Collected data
+ + + + +
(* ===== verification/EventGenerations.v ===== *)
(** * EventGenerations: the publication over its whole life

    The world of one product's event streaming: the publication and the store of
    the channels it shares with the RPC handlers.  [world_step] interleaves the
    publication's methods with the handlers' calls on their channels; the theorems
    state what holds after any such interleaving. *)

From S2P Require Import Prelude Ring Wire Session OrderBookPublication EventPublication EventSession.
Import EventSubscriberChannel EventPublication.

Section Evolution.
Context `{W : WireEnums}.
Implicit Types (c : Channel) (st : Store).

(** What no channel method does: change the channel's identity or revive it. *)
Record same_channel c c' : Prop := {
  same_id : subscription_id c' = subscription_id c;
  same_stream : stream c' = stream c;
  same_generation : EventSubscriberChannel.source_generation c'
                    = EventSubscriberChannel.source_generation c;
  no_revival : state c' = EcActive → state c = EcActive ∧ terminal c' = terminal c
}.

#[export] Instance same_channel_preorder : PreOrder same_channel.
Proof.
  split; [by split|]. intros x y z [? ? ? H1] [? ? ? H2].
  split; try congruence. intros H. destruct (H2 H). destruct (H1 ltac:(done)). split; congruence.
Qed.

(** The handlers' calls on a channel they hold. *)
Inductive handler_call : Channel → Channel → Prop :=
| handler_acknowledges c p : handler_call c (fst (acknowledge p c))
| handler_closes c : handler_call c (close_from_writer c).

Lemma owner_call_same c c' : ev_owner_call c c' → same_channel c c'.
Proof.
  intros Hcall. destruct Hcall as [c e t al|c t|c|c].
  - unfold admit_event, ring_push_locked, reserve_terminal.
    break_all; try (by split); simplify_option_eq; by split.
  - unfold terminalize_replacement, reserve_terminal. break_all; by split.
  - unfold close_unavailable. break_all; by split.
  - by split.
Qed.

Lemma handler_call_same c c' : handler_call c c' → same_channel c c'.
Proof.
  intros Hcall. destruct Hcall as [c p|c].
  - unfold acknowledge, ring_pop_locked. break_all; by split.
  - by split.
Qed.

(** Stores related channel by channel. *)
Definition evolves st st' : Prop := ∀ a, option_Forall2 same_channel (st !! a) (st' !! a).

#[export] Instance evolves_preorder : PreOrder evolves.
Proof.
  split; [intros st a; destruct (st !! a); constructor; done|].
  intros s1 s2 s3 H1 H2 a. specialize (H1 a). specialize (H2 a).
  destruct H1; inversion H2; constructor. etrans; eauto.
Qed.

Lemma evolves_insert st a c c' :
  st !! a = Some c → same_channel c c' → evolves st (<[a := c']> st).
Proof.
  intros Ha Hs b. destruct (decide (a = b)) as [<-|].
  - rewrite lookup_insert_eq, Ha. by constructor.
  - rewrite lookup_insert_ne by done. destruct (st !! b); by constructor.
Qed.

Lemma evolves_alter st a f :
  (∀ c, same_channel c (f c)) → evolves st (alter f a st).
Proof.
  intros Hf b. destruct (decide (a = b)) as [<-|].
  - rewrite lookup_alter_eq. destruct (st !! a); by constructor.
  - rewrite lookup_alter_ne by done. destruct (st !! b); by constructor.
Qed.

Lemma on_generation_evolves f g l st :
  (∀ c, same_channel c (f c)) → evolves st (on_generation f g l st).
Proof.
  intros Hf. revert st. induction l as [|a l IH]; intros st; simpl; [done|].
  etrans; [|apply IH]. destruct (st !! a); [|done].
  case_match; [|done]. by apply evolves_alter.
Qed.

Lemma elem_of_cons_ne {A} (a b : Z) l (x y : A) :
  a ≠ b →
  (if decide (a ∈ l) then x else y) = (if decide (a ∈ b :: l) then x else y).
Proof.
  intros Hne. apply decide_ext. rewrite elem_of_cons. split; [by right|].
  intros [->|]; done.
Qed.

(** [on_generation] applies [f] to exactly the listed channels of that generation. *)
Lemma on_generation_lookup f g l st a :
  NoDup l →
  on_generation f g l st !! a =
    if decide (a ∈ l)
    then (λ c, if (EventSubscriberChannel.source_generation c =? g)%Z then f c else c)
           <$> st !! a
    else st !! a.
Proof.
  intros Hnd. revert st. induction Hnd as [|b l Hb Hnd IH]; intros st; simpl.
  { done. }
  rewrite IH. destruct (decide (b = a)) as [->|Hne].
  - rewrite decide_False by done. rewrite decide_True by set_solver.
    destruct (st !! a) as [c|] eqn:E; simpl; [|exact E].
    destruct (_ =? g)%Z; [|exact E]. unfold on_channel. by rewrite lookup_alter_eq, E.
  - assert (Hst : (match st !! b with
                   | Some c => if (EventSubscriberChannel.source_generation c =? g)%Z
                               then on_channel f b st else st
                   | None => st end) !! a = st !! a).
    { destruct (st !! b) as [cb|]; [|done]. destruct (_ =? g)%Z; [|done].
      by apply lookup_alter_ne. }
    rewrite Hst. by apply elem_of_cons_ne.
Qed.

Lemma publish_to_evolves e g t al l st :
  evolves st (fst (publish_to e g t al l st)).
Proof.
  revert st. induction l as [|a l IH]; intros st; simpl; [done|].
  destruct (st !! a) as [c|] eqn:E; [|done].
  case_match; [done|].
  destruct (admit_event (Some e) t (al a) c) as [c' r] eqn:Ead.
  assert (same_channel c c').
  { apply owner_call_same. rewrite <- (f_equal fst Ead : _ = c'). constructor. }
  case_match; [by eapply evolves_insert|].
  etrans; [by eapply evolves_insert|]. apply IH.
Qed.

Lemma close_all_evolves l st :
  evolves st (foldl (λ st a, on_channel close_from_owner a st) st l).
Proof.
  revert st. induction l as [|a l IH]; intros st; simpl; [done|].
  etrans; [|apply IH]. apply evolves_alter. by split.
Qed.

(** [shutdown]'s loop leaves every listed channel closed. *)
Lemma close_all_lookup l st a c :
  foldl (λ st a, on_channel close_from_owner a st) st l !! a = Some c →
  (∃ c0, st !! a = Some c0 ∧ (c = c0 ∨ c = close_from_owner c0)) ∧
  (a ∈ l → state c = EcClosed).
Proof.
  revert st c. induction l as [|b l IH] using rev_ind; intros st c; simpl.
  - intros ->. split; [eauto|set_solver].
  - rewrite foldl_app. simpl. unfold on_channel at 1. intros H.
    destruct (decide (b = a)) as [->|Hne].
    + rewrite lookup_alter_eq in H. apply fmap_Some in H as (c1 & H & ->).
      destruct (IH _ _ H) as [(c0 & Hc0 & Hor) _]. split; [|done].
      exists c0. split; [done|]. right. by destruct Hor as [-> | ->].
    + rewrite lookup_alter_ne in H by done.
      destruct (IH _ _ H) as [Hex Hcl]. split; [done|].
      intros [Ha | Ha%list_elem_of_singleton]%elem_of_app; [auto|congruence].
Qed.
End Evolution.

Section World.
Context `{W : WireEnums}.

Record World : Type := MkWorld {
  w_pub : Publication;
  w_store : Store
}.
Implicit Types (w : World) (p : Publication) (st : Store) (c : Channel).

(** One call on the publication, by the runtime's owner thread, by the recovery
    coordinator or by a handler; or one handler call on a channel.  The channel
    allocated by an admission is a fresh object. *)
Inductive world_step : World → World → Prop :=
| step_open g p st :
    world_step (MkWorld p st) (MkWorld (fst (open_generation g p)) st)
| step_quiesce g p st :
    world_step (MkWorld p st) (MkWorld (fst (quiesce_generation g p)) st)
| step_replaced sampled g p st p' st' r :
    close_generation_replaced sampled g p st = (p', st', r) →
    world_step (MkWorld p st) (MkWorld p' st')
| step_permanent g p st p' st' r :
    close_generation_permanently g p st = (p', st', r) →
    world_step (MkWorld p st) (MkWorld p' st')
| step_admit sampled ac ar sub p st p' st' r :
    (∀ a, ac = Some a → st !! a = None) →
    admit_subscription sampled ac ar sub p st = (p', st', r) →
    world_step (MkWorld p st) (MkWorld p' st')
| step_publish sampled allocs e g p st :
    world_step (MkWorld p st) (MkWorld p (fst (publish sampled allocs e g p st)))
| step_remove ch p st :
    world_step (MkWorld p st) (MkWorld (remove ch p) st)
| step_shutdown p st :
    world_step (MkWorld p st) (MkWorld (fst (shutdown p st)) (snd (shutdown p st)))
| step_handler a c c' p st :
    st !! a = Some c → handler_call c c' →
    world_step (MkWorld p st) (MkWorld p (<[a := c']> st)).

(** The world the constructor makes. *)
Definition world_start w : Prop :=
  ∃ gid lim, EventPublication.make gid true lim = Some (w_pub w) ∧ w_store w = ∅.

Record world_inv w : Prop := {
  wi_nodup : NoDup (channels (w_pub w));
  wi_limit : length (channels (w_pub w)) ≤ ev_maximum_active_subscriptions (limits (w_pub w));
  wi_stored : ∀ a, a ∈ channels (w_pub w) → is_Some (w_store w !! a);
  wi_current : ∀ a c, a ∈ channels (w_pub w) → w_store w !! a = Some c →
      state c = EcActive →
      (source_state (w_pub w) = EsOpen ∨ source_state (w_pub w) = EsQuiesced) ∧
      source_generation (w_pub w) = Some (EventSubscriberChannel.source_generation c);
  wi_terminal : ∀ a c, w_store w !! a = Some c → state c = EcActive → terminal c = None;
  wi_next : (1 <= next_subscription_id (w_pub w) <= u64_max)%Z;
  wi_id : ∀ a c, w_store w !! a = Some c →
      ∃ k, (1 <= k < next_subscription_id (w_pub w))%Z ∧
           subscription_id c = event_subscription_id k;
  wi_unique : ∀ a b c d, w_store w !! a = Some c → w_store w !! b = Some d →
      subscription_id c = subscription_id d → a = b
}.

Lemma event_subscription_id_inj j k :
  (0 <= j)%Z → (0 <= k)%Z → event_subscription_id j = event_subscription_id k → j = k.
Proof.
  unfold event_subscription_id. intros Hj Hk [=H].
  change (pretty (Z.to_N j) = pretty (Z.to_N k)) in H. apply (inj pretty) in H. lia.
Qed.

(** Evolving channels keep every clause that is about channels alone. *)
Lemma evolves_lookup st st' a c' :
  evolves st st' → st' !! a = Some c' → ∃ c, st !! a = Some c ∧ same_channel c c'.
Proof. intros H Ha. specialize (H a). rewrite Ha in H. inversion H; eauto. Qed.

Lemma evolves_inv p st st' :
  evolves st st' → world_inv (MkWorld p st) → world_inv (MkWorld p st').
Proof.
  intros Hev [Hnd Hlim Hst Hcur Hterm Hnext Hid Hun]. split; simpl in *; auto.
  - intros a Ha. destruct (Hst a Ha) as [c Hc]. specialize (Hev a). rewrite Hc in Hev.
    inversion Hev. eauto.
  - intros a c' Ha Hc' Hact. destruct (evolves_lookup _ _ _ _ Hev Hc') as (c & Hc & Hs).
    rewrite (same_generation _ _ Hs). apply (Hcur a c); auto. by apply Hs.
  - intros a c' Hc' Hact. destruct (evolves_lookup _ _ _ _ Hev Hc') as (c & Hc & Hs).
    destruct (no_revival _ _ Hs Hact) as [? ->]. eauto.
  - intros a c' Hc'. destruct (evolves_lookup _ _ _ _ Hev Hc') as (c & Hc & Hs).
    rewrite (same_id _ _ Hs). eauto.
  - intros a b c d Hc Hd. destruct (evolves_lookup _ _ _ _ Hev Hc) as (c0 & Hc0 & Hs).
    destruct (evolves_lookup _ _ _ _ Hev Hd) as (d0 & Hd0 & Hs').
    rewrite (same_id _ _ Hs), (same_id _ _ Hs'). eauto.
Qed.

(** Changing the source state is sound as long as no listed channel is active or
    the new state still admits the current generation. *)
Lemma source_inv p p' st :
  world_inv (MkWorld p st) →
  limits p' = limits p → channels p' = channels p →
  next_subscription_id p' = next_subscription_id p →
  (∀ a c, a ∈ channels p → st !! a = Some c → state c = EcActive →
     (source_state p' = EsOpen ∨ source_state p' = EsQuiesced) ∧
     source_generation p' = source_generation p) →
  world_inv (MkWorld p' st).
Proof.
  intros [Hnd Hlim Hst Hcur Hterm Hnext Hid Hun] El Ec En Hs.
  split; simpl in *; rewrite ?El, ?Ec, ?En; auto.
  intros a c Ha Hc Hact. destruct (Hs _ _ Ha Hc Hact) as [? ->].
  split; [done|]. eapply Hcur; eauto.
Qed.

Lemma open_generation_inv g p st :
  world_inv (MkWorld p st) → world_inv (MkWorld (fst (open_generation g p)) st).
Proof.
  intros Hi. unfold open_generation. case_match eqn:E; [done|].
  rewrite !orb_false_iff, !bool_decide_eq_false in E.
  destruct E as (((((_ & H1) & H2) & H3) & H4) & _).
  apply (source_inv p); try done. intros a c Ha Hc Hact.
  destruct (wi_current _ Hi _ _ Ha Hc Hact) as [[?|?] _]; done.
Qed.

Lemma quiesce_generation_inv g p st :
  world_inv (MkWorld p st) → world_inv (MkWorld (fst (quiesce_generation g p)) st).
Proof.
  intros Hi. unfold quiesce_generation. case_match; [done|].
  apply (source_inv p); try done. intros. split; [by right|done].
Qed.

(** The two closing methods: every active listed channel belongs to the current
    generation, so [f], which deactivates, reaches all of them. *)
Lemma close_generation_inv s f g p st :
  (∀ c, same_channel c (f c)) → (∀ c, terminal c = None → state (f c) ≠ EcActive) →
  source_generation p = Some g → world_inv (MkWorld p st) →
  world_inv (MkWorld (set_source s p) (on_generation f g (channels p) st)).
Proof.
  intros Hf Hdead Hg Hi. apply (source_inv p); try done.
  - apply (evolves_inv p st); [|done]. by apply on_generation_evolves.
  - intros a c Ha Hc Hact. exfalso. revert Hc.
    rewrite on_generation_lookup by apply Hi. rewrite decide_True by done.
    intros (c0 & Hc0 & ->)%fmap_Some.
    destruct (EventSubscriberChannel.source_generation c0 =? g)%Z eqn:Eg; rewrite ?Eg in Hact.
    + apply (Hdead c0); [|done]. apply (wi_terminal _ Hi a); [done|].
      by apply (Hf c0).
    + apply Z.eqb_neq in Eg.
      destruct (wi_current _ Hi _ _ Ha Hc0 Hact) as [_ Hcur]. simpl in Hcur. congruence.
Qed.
+ + + + +
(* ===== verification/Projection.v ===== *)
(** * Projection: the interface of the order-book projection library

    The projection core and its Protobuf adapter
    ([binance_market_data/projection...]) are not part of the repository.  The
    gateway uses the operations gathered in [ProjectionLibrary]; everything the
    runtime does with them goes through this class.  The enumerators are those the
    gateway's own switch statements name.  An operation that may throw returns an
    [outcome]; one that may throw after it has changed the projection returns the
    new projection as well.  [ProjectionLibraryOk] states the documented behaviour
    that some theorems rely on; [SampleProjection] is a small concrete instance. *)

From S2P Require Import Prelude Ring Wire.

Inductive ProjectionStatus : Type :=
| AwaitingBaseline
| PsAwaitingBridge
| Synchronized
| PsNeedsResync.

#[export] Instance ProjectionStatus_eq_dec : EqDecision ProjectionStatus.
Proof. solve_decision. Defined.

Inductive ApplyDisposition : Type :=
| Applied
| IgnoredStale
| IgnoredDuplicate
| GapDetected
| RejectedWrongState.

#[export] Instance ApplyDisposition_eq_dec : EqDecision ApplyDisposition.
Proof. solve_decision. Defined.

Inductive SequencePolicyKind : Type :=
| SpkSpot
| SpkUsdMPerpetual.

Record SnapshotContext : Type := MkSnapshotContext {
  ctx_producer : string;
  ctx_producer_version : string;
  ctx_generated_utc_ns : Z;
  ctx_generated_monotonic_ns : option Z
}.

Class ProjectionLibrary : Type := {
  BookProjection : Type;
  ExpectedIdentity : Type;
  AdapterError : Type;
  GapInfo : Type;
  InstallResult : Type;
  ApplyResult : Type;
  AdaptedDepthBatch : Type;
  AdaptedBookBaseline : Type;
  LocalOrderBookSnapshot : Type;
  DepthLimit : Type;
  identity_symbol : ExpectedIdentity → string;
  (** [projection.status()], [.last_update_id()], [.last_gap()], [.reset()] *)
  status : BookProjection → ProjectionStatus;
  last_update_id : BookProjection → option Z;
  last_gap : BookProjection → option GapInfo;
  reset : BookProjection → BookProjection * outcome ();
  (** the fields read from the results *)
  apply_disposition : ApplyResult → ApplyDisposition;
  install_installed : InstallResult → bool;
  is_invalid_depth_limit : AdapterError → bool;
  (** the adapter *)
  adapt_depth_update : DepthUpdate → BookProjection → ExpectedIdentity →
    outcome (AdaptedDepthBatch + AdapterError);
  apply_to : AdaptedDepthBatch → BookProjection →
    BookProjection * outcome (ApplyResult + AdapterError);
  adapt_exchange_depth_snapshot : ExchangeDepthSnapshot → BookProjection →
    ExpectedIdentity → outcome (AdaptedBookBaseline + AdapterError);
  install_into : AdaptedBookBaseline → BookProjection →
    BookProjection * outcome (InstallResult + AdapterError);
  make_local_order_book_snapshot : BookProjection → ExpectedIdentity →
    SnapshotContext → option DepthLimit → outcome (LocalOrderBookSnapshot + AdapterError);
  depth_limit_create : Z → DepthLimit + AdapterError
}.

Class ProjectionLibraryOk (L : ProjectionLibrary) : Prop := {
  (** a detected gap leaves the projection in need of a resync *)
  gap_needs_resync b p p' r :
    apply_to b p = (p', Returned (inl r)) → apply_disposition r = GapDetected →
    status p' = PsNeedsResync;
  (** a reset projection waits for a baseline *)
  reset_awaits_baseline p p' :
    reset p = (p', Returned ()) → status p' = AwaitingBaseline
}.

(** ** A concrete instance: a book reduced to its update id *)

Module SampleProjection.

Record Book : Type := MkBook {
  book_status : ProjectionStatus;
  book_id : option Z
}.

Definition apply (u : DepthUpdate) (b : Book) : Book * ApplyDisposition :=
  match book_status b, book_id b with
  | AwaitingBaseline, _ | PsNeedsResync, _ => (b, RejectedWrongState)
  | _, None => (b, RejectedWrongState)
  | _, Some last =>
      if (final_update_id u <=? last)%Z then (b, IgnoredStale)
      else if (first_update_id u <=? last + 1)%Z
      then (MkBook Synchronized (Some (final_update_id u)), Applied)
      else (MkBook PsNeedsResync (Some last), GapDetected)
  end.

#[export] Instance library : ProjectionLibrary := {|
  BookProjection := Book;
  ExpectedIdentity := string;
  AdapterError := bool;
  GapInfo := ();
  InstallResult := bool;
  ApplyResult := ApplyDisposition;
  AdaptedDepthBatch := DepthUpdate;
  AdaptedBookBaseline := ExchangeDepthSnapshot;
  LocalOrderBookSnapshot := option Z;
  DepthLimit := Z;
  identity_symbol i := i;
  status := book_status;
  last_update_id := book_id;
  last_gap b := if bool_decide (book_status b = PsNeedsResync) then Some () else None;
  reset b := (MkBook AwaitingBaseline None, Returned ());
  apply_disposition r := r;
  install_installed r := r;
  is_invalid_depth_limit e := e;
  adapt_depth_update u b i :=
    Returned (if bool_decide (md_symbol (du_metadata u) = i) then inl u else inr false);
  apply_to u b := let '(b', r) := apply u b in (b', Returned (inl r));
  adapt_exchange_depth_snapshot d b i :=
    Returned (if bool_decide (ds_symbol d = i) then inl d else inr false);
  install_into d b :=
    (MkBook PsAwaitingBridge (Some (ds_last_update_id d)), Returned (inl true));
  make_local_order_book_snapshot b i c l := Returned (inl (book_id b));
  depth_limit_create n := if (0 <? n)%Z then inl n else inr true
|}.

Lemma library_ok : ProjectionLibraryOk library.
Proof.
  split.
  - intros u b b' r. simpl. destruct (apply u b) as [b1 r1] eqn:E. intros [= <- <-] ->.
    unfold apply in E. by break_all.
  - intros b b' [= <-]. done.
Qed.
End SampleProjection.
+ + + + +
• _Task statement_
For this exercise, please output exactly the lines above starting at the line with "(* ===== verification/EventGenerations.v" and ending at the line with "publication's methods with", ends included.

• _Solution for this problem_
(* ===== verification/EventGenerations.v ===== *)
(** * EventGenerations: the publication over its whole life

    The world of one product's event streaming: the publication and the store of
    the channels it shares with the RPC handlers.  [world_step] interleaves the
    publication's methods with the handlers' calls on their channels; the theorems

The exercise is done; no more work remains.